我が家のペット4匹が相次いで「お空へ」(孫たちに言う言葉)。ポッカリ空虚な気分ではあるが自由も戻ってきた。同時に自分たち夫婦の健康維持に思いを馳せる。そんな休日、「庭木が見える場所にわたしも書斎がほしい」、女房の願望に応えようと二階から大きな椅子を運んでいたら階段から激しく落下。膝や右腕に傷を負い、右側頭部も強打。

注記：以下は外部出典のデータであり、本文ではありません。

(* ===== verification/Workspace.v ===== *)
(** * The state shared by all documents (src/server/workspace/workspace.{h,cpp})

    A [Workspace] has the tables derived from files on disk: the path pool, the module
    names, the cached precompiled headers and modules.  [load_cache] and [save_cache] keep
    the tables of the artifacts in the file cache.json beside the blobs; they run in the
    monad of the blob store.  The encoding of that file is the class [CacheCodec]. *)
From S2P Require Import Prelude CacheStore PathPool IndexData Snapshot Lexer Scanner.
From S2P Require CompileGraph DependencyGraph.
Local Open Scope Z_scope.
Local Open Scope cpp_scope.

(** ** Data *)

(** [building] is the event of the build under way, by number. *)
Record PCHState := mkPCHState {
  pch_path : bytes;
  bound : Z;
  pch_key : bytes;
  pch_deps : DepsSnapshot;
  document_links_json : bytes;
  building : option nat;
}.

Definition new_pch : PCHState := mkPCHState [] 0 [] empty_snapshot [] None.

Record PCMState := mkPCMState { pcm_path : bytes; pcm_key : bytes; pcm_deps : DepsSnapshot }.

Record Workspace := mkWorkspace {
  path_pool : PathPool;
  compile_graph : option CompileGraph.graph;
  path_to_module : gmap Z bytes;
  pch_cache : gmap Z PCHState;
  pcm_cache : gmap Z PCMState;
  pcm_paths : gmap Z bytes;
}.

Definition set_pool (p : PathPool) (ws : Workspace) : Workspace :=
  mkWorkspace p (compile_graph ws) (path_to_module ws) (pch_cache ws) (pcm_cache ws) (pcm_paths ws).
Definition set_graph (g : CompileGraph.graph) (ws : Workspace) : Workspace :=
  mkWorkspace (path_pool ws) (Some g) (path_to_module ws) (pch_cache ws) (pcm_cache ws) (pcm_paths ws).
Definition set_modules (m : gmap Z bytes) (ws : Workspace) : Workspace :=
  mkWorkspace (path_pool ws) (compile_graph ws) m (pch_cache ws) (pcm_cache ws) (pcm_paths ws).
Definition set_pch (id : Z) (st : PCHState) (ws : Workspace) : Workspace :=
  mkWorkspace (path_pool ws) (compile_graph ws) (path_to_module ws) (<[id := st]> (pch_cache ws))
    (pcm_cache ws) (pcm_paths ws).
Definition erase_pch (id : Z) (ws : Workspace) : Workspace :=
  mkWorkspace (path_pool ws) (compile_graph ws) (path_to_module ws) (delete id (pch_cache ws))
    (pcm_cache ws) (pcm_paths ws).
Definition set_pcm (id : Z) (st : PCMState) (ws : Workspace) : Workspace :=
  mkWorkspace (path_pool ws) (compile_graph ws) (path_to_module ws) (pch_cache ws)
    (<[id := st]> (pcm_cache ws)) (<[id := pcm_path st]> (pcm_paths ws)).
Definition erase_pcm (ws : Workspace) (id : Z) : Workspace :=
  mkWorkspace (path_pool ws) (compile_graph ws) (path_to_module ws) (pch_cache ws)
    (delete id (pcm_cache ws)) (delete id (pcm_paths ws)).

(** ** Saved and closed files *)

(** [content] is the file on disk, if it can be read; [update] must end. *)
Definition on_file_saved (scan_source : bytes → option (list Directive)) (content : option bytes) (path_id : Z) (ws : Workspace) :
    Res () (Workspace * list Z) :=
  let? _ := read (resolve (path_pool ws) path_id) in
  let ws :=
    match content with
    | None => ws
    | Some c =>
      match module_name (scan scan_source c) with
      | [] => set_modules (delete path_id (path_to_module ws)) ws
      | name => set_modules (<[path_id := name]> (path_to_module ws)) ws
      end
    end in
  match compile_graph ws with
  | None => Ok (ws, [])
  | Some g =>
    match CompileGraph.update path_id g with
    | None => Stuck
    | Some (g, dirtied) => Ok (foldl erase_pcm (set_graph g ws) dirtied, dirtied)
    end
  end.

Definition on_file_closed (path_id : Z) (ws : Workspace) : Res () Workspace :=
  match compile_graph ws with
  | None => Ok (erase_pch path_id ws)
  | Some g =>
    if CompileGraph.has_unit g path_id then
      match CompileGraph.update path_id g with
      | None => Stuck
      | Some (g, _) => Ok (erase_pch path_id (set_graph g ws))
      end
    else Ok (erase_pch path_id ws)
  end.

Definition cancel_all (order : list Z) (ws : Workspace) : Workspace :=
  match compile_graph ws with
  | None => ws
  | Some g => set_graph (CompileGraph.cancel_all order g) ws
  end.

(** ** Modules *)

Section maps.
Context (ord : Order).

Definition build_module_map (modules : gmap bytes (list Z)) (ws : Workspace) : Workspace :=
  set_modules
    (foldl (λ m e, foldl (λ m id, <[id := e.1]> m) m e.2) (path_to_module ws) (entries ord modules)) ws.

Definition fill_pcm_deps (ws : Workspace) (exclude_path_id : Z) (pcms : gmap bytes bytes) :
    gmap bytes bytes :=
  foldl (λ pcms e,
    if decide (e.1 = exclude_path_id) then pcms
    else match path_to_module ws !! e.1 with
         | Some name => <[name := e.2]> pcms
         | None => pcms
         end) pcms (entries ord (pcm_paths ws)).
End maps.

(** ** The tables on disk *)

Record CacheDepEntry := mkCacheDep { dep_path : Z; dep_hash : Z }.

Record CachePCHEntry := mkCachePCH {
  h_key : bytes;
  h_source_file : Z;
  h_bound : Z;
  h_build_at : Z;
  h_deps : list CacheDepEntry;
}.

Record CachePCMEntry := mkCachePCM {
  c_key : bytes;
  c_source_file : Z;
  c_module_name : bytes;
  c_build_at : Z;
  c_deps : list CacheDepEntry;
}.

Record CacheData := mkCacheData {
  cd_paths : list bytes;
  cd_pch : list CachePCHEntry;
  cd_pcm : list CachePCMEntry;
}.

Class CacheCodec := {
  cache_to_json : CacheData → option bytes;
  cache_from_json : bytes → option CacheData;
}.

(** [data.paths] with [index_map]. *)
Record CacheIndex := mkCacheIndex { index_paths : list bytes; index_map : gmap bytes Z }.

Definition empty_index : CacheIndex := mkCacheIndex [] ∅.

Definition pch_ns : bytes := str "pch".
Definition pcm_ns : bytes := str "pcm".

Section save.
Context (ws : Workspace).

(** The lambda [intern] of [save_cache]. *)
Definition cache_intern (id : Z) (ix : CacheIndex) : Res errc (Z * CacheIndex) :=
  let? path := read (resolve (path_pool ws) id) in
  match index_map ix !! path with
  | Some i => Ok (i, ix)
  | None =>
    let i := u32 (Z.of_nat (length (index_paths ix))) in
    Ok (i, mkCacheIndex (index_paths ix ++ [path]) (<[path := i]> (index_map ix)))
  end.

Fixpoint cache_deps (ids hs : list Z) (ix : CacheIndex) : Res errc (list CacheDepEntry * CacheIndex) :=
  match ids with
  | [] => Ok ([], ix)
  | id :: ids =>
    let? (i, ix) := cache_intern id ix in
    let? hash := read (head hs) in
    let? (rest, ix) := cache_deps ids (tail hs) ix in
    Ok (mkCacheDep i hash :: rest, ix)
  end.

Definition cache_snapshot (snap : DepsSnapshot) : CacheIndex → Res errc (list CacheDepEntry * CacheIndex) :=
  cache_deps (path_ids snap) (hashes snap).

Fixpoint save_pchs (l : list (Z * PCHState)) (ix : CacheIndex) : Res errc (list CachePCHEntry * CacheIndex) :=
  match l with
  | [] => Ok ([], ix)
  | (path_id, st) :: l =>
    match pch_path st with
    | [] => save_pchs l ix
    | _ =>
      let? (source, ix) := cache_intern path_id ix in
      let? (deps, ix) := cache_snapshot (pch_deps st) ix in
      let? (rest, ix) := save_pchs l ix in
      Ok (mkCachePCH (pch_key st) source (bound st) (build_at (pch_deps st)) deps :: rest, ix)
    end
  end.

Fixpoint save_pcms (l : list (Z * PCMState)) (ix : CacheIndex) : Res errc (list CachePCMEntry * CacheIndex) :=
  match l with
  | [] => Ok ([], ix)
  | (path_id, st) :: l =>
    match pcm_path st with
    | [] => save_pcms l ix
    | _ =>
      let? (source, ix) := cache_intern path_id ix in
      let name := default [] (path_to_module ws !! path_id) in
      let? (deps, ix) := cache_snapshot (pcm_deps st) ix in
      let? (rest, ix) := save_pcms l ix in
      Ok (mkCachePCM (pcm_key st) source name (build_at (pcm_deps st)) deps :: rest, ix)
    end
  end.

Definition cache_data (ord : Order) : Res errc CacheData :=
  let? (pch, ix) := save_pchs (entries ord (pch_cache ws)) empty_index in
  let? (pcm, ix) := save_pcms (entries ord (pcm_cache ws)) ix in
  Ok (mkCacheData (index_paths ix) pch pcm).
End save.

Definition resolve_path (data : CacheData) (idx : Z) : bytes :=
  if decide (idx < Z.of_nat (length (cd_paths data))) then default [] (cd_paths data !! Z.to_nat idx)
  else [].

Fixpoint load_deps (data : CacheData) (deps : list CacheDepEntry) (pool : PathPool) (snap : DepsSnapshot) :
    PathPool * DepsSnapshot :=
  match deps with
  | [] => (pool, snap)
  | dep :: deps =>
    match resolve_path data (dep_path dep) with
    | [] => load_deps data deps pool snap
    | p =>
      let '(pool, id) := intern pool p in
      load_deps data deps pool
        (mkSnapshot (path_ids snap ++ [id]) (hashes snap ++ [dep_hash dep]) (build_at snap))
    end
  end.

Definition load_snapshot (data : CacheData) (t : Z) (deps : list CacheDepEntry) (pool : PathPool) :
    PathPool * DepsSnapshot := load_deps data deps pool (mkSnapshot [] [] t).

(** An entry of cache.json whose blob is at [blob], if the store has it. *)
Definition restore_pch (data : CacheData) (e : CachePCHEntry) (blob : option bytes) (ws : Workspace) :
    Workspace :=
  match blob, resolve_path data (h_source_file e) with
  | None, _ | _, [] => ws
  | Some blob, source =>
    let '(pool, id) := intern (path_pool ws) source in
    let '(pool, snap) := load_snapshot data (h_build_at e) (h_deps e) pool in
    let st := default new_pch (pch_cache ws !! id) in
    set_pch id (mkPCHState blob (h_bound e) (h_key e) snap (document_links_json st) (building st))
      (set_pool pool ws)
  end.

Definition restore_pcm (data : CacheData) (e : CachePCMEntry) (blob : option bytes) (ws : Workspace) :
    Workspace :=
  match blob, resolve_path data (c_source_file e) with
  | None, _ | _, [] => ws
  | Some blob, source =>
    let '(pool, id) := intern (path_pool ws) source in
    let '(pool, snap) := load_snapshot data (c_build_at e) (c_deps e) pool in
    set_pcm id (mkPCMState blob (c_key e) snap) (set_pool pool ws)
  end.

Section monadic.
Context {W : Type} `{Platform W} `{CacheCodec} (ord : Order).

Definition lift {A} (r : Res errc A) : M W A := λ s, (r, s).

Fixpoint load_pchs (data : CacheData) (l : list CachePCHEntry) (ws : Workspace) : M W Workspace :=
  match l with
  | [] => ret ws
  | e :: l =>
    let! blob := CacheStore.lookup pch_ns (h_key e) in
    load_pchs data l (restore_pch data e blob ws)
  end.

Fixpoint load_pcms (data : CacheData) (l : list CachePCMEntry) (ws : Workspace) : M W Workspace :=
  match l with
  | [] => ret ws
  | e :: l =>
    let! blob := CacheStore.lookup pcm_ns (c_key e) in
    load_pcms data l (restore_pcm data e blob ws)
  end.

Definition load_cache (has_store : bool) (ws : Workspace) : M W Workspace :=
  if negb has_store then ret ws
  else
    let! dir := base_dir in
    let! content := fs_read (CacheStore.join dir (str "cache.json")) in
    match content with
    | inl _ => ret ws
    | inr content =>
      match cache_from_json content with
      | None => ret ws
      | Some data =>
        let! ws := load_pchs data (cd_pch data) ws in
        load_pcms data (cd_pcm data) ws
      end
    end.

(** The result tells whether the new file is in place; a failure is only logged. *)
Definition save_cache (has_store : bool) (ws : Workspace) : M W bool :=
  if negb has_store then ret false
  else
    let! data := lift (cache_data ws ord) in
    match cache_to_json data with
    | None => ret false
    | Some json =>
      let! dir := base_dir in
      let cache_path := CacheStore.join dir (str "cache.json") in
      let! pid := call os_getpid in
      let tmp_path := CacheStore.join (CacheStore.join (CacheStore.join dir (str "tmp")) (decimal pid)) (str "cache.json") in
      let! w := fs_write tmp_path json in
      match w with
      | Some _ => ret false
      | None =>
        let! r := fs_rename tmp_path cache_path in
        ret (bool_decide (r = None))
      end
    end.
End monadic.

「明日の野球はだめかも」と思ったが、強運なのか野球のピッチングに要する筋肉や関節は無傷だった。かくして本日、10月9日(火)、わたしは無事に三木防災公園野球場へ赴くことが出来た。首は重く、膝は痛い。だが気分は空のように真っ青。一カ月ぶりに古希野球「三田プリンス」のメンバーと会う。
プリンスといえば先日の還暦野球全国大会で三位入賞を果たした。神戸新聞三田版に写真が大きく掲載されたから周知の事実。かつてチームの基礎づくりに一役買ったわたしは、懐かしのチームで、来シーズン古希野球選手としてデビューの予定だ。70歳のルーキー、つまり「オールドルーキー」(ハリウッド映画)。
2試合目の交流戦に登板したわたしはまたも調整不足、球が走らず不本意なコンディションだった。エラー、エラーの連続で2点取られても最終回まで10対2のスコアで勝利目前。そこでスタミナ切れのわたしはホームランを打たれて10対4でゲームセット。きっちりトレーニングせずにゴマ化したツケだった。一カ月に一度の登板は難しいものだ。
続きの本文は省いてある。